Coordinates: 41°53′27.81″N 12°28′3.31″E / 41.8910583°N 12.4675861°E
Santa Maria della Scala (Italian: Holy Mary of the Staircase) is a titular church in Rome, Italy, located in the Trastevere rione.
Cardinal Ernest Simoni will take possession of the titular church on February 11, 2017.
The church was built between 1593 and 1610 to honor a miraculous icon of the Madonna. Tradition holds that the icon, when placed on the landing of a staircase of a neighboring house of a mother who prayed before it, had cured her deformed child. Consecrated to Mary, mother of Jesus, it enshrines that icon in the north transept, alongside a baroque statue of St John of the Cross. It was sited adjacent to a monastery famous for containing the Papal court's 17th century pharmacy (its furnishings and equipment has been preserved).
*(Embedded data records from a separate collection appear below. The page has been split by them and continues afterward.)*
(** A pull consumes sound events without stdout, then one with it, or comes
    to the end. *)
Definition pulled (abort : bool) (lines : list json) (last : option err) (r : list ascii + stream_end) (rest : list json) : Prop :=
  exists done rest', lines = done ++ rest' /\ Forall sound_event done /\
  match r with
  | inl chunk => rest' = rest /\ stdout_chunks done = [chunk]
  | inr Closed => rest' = [] /\ stdout_chunks done = [] /\ (last = None \/ abort = true)
  | inr (Errored e) => stdout_chunks done = [] /\
      ((exists v tail, rest' = v :: tail /\ ~ sound_event v) \/ (rest' = [] /\ abort = false /\ is_Some last))
  end.

Lemma pull_from_pulled abort lines last :
  let '(r, rest) := pull_from endpoint source abort lines last in pulled abort lines last r rest.
Proof.
  induction lines as [|v lines IH]; cbn [pull_from].
  - destruct last as [cause|]; [destruct abort|]; exists [], []; (split; [done|]); (split; [constructor|]); eauto 10.
  - unfold asEvent. destruct (is_object v) eqn:Eo.
    2:{ exists [], (v :: lines). split; [done|]. split; [constructor|]. split; [done|].
        left. exists v, lines. split; [done|]. intros [? _]. congruence. }
    destruct (text_field "error" v) as [e|] eqn:Ee.
    { exists [], (v :: lines). split; [done|]. split; [constructor|]. split; [done|].
      left. exists v, lines. split; [done|]. intros [_ ?]. congruence. }
    assert (sound_event v) as Hv by done.
    destruct (text_field "stdout" v) as [t|] eqn:Et.
    + exists [v], lines. split; [done|]. split; [by repeat constructor|]. split; [done|].
      unfold stdout_chunks. simpl. by rewrite Et.
    + destruct (pull_from endpoint source abort lines last) as [r rest].
      destruct IH as (done & rest' & -> & Hd & Hr). exists (v :: done), rest'.
      split; [done|]. split; [by constructor|].
      assert (stdout_chunks (v :: done) = stdout_chunks done) as -> by (unfold stdout_chunks; simpl; by rewrite Et).
      done.
Qed.

Lemma stdout_chunks_app l l' : stdout_chunks (l ++ l') = stdout_chunks l ++ stdout_chunks l'.
Proof. apply omap_app. Qed.

(** What holds of a stream however it was driven. *)
Definition stream_inv (s : streaming) : Prop :=
  exists done lost, Forall sound_event done /\ enqueued s = stdout_chunks done /\
    (aborted s = false -> lost = [] /\ remaining_end s = events_end source) /\
    match ended s with
    | None => events source = done ++ remaining s ++ lost
    | Some Closed =>
        exists rest, events source = done ++ rest /\
        (aborted s = false -> rest = [] /\ events_end source = None)
    | Some (Errored e) =>
        exists rest, events source = done ++ rest /\
        ((exists v tail, rest = v :: tail /\ ~ sound_event v)
         \/ (aborted s = false /\ rest = [] /\ is_Some (events_end source)))
    end.

Lemma stream_inv_start : stream_inv (stream_start source).
Proof. exists [], []. repeat split; [constructor|]. simpl. by rewrite app_nil_r. Qed.

Lemma stream_inv_pull s : ended s = None -> stream_inv s -> stream_inv (pull endpoint source s).
Proof.
  intros He (done & lost & Hd & Hq & Ha & Hev). rewrite He in Hev. unfold pull.
  pose proof (pull_from_pulled (aborted s) (remaining s) (remaining_end s)) as Hp.
  destruct (pull_from endpoint source (aborted s) (remaining s) (remaining_end s)) as [r rest].
  destruct Hp as (more & rest' & Hr & Hm & Hres).
  exists (done ++ more), lost. cbn [enqueued aborted remaining_end ended remaining].
  split; [by apply list.Forall_app|]. rewrite stdout_chunks_app, Hq.
  destruct r as [chunk|[|e]].
  - destruct Hres as [-> ->]. split; [done|]. split; [done|]. by rewrite Hev, Hr, <- !app_assoc.
  - destruct Hres as (-> & -> & Hl). rewrite app_nil_r in *. subst more. split; [done|]. split; [done|].
    exists lost. split; [by rewrite Hev, <- app_assoc|]. intros Hf. destruct (Ha Hf) as [-> Hend].
    split; [done|]. destruct Hl; congruence.
  - destruct Hres as (-> & Hl). rewrite app_nil_r. split; [done|]. split; [done|].
    exists (rest' ++ lost). split; [by rewrite Hev, Hr, <- !app_assoc|].
    destruct Hl as [(v & tail & -> & Hv)|(-> & Hf & Hs)].
    + left. by exists v, (tail ++ lost).
    + right. destruct (Ha Hf) as [-> Hend]. by rewrite <- Hend.
Qed.

Lemma stream_inv_step s s' : stream_step endpoint source s s' -> stream_inv s -> stream_inv s'.
Proof.
  destruct 1 as [s He|s t Ht He|s He|s kept lost' e Hab Hr].
  - by apply stream_inv_pull.
  - intros (done & lost & Hd & Hq & _ & Hev). rewrite He in Hev. by exists done, lost.
  - intros (done & lost & Hd & Hq & _ & Hev). rewrite He in Hev. exists done, lost. repeat split; try done.
    by exists (remaining s ++ lost).
  - intros (done & lost & Hd & Hq & _ & Hev). exists done, (lost' ++ lost). repeat split; try done.
    cbn [ended remaining aborted]. destruct (ended s) as [[|e']|].
    + destruct Hev as (rest & Hev & _). by exists rest.
    + destruct Hev as (rest & Hev & [Hl|[Hf _]]); [exists rest; by split; [|left] | congruence].
    + by rewrite Hev, Hr, <- !app_assoc.
Qed.

(** C22  However a stream is pulled, timed out, cancelled or cut, its consumer
    is handed the command's stdout and nothing else, in order, from the start;
    a stream that closes without having been aborted handed out all of it; and
    a stream that was aborted is truncated, and fails only when it comes, with
    all the stdout before it handed out, to an event that reports an error or
    is none. *)
Theorem stream_hands_out s :
  rtc (stream_step endpoint source) (stream_start source) s ->
  (exists done rest, events source = done ++ rest /\ Forall sound_event done /\ enqueued s = stdout_chunks done) /\
  (ended s = Some Closed -> aborted s = false ->
     events_end source = None /\ enqueued s = stdout_chunks (events source)) /\
  (aborted s = true -> forall e, ended s = Some (Errored e) ->
     exists done v rest, events source = done ++ v :: rest /\ Forall sound_event done /\ ~ sound_event v /\
       enqueued s = stdout_chunks done).
Proof.
  intros Hs. assert (stream_inv s) as (done & lost & Hd & Hq & Ha & Hev).
  { revert Hs. generalize stream_inv_start. generalize (stream_start source). intros s0 H0 Hs.
    induction Hs as [|x y z Hxy _ IH]; [done|]. apply IH. by eapply stream_inv_step. }
  split; [|split].
  - destruct (ended s) as [[|e]|].
    + destruct Hev as (rest & Hev & _). by exists done, rest.
    + destruct Hev as (rest & Hev & _). by exists done, rest.
    + by exists done, (remaining s ++ lost).
  - intros He Hf. rewrite He in Hev. destruct Hev as (rest & Hev & Hr). destruct (Hr Hf) as [-> ?].
    by rewrite Hev, app_nil_r.
  - intros Hab e He. rewrite He in Hev. destruct Hev as (rest & Hev & [(v & tail & -> & Hv)|[Hf _]]); [|congruence].
    by exists done, v, tail.
Qed.
End stream_invariant.

Definition example_source : byte_stream :=
  {| stream_what := "run"; events := [pid_event (Int 1); chunk_event (true, ["a"%char])]; events_end := None; timer := None |}.

Lemma stream_hands_out_witness :
  let s := pull example_endpoint example_source (pull example_endpoint example_source (stream_start example_source)) in
  ended s = Some Closed /\ enqueued s = stdout_chunks (events example_source).
Proof.
  cbn zeta. split; [vm_compute; reflexivity|].
  apply (stream_hands_out example_endpoint example_source); [|vm_compute; reflexivity|vm_compute; reflexivity].
  eapply rtc_l; [apply s_pull; reflexivity|]. eapply rtc_l; [apply s_pull; vm_compute; reflexivity|]. apply rtc_refl.
Defined.

(** ** What the channel may send *)

(** A channel that never starts a job: what a sandbox that only attaches
    relies on, whatever the channel is. *)
Class QuietChannel (S C : Type) `{ControlChannel S C} := {
  quiet_ready I c t : guarded I starts_nothing (returns (fun _ => True)) (ready c t);
  quiet_run I c cmd o : guarded I starts_nothing (returns (fun _ => True)) (run_command c cmd o);
  quiet_stream I c cmd t : guarded I starts_nothing (returns (fun _ => True)) (stream c cmd t);
  quiet_writeAll I c files : guarded I starts_nothing (fun _ => True) (writeAll c files);
  quiet_readFile I c p : guarded I starts_nothing (returns (fun _ => True)) (readFile c p);
  quiet_readFileBounded I c p b : guarded I starts_nothing (returns (fun _ => True)) (readFileBounded c p b);
  quiet_listFiles I c p r : guarded I starts_nothing (returns (fun _ => True)) (listFiles c p r);
  quiet_startProcess I c cmd d : guarded I starts_nothing (returns (fun _ => True)) (startProcess c cmd d);
  quiet_processStatus I c p : guarded I starts_nothing (returns (fun _ => True)) (processStatus c p);
  quiet_signalProcess I c p sg : guarded I starts_nothing (returns (fun _ => True)) (signalProcess c p sg);
  quiet_processLogs I c p : guarded I starts_nothing (returns (fun _ => True)) (processLogs c p);
  quiet_waitForPort I c p t pid probe : guarded I starts_nothing (returns (fun _ => True)) (waitForPort c p t pid probe)
}.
In 1650, nearly fifty years after the buildings completion, Carlo Rainaldi designed for the church a tempietto-shaped baldachino with 16 slender jasper Corinthian columns and a high altar.
In 1849, during the last stages of the revolutionary Roman Republic's resistance to the invading French forces, Santa Maria della Scala was used as a hospital where Garibaldi's soldiers, wounded in the Trastevere fighting, were treated.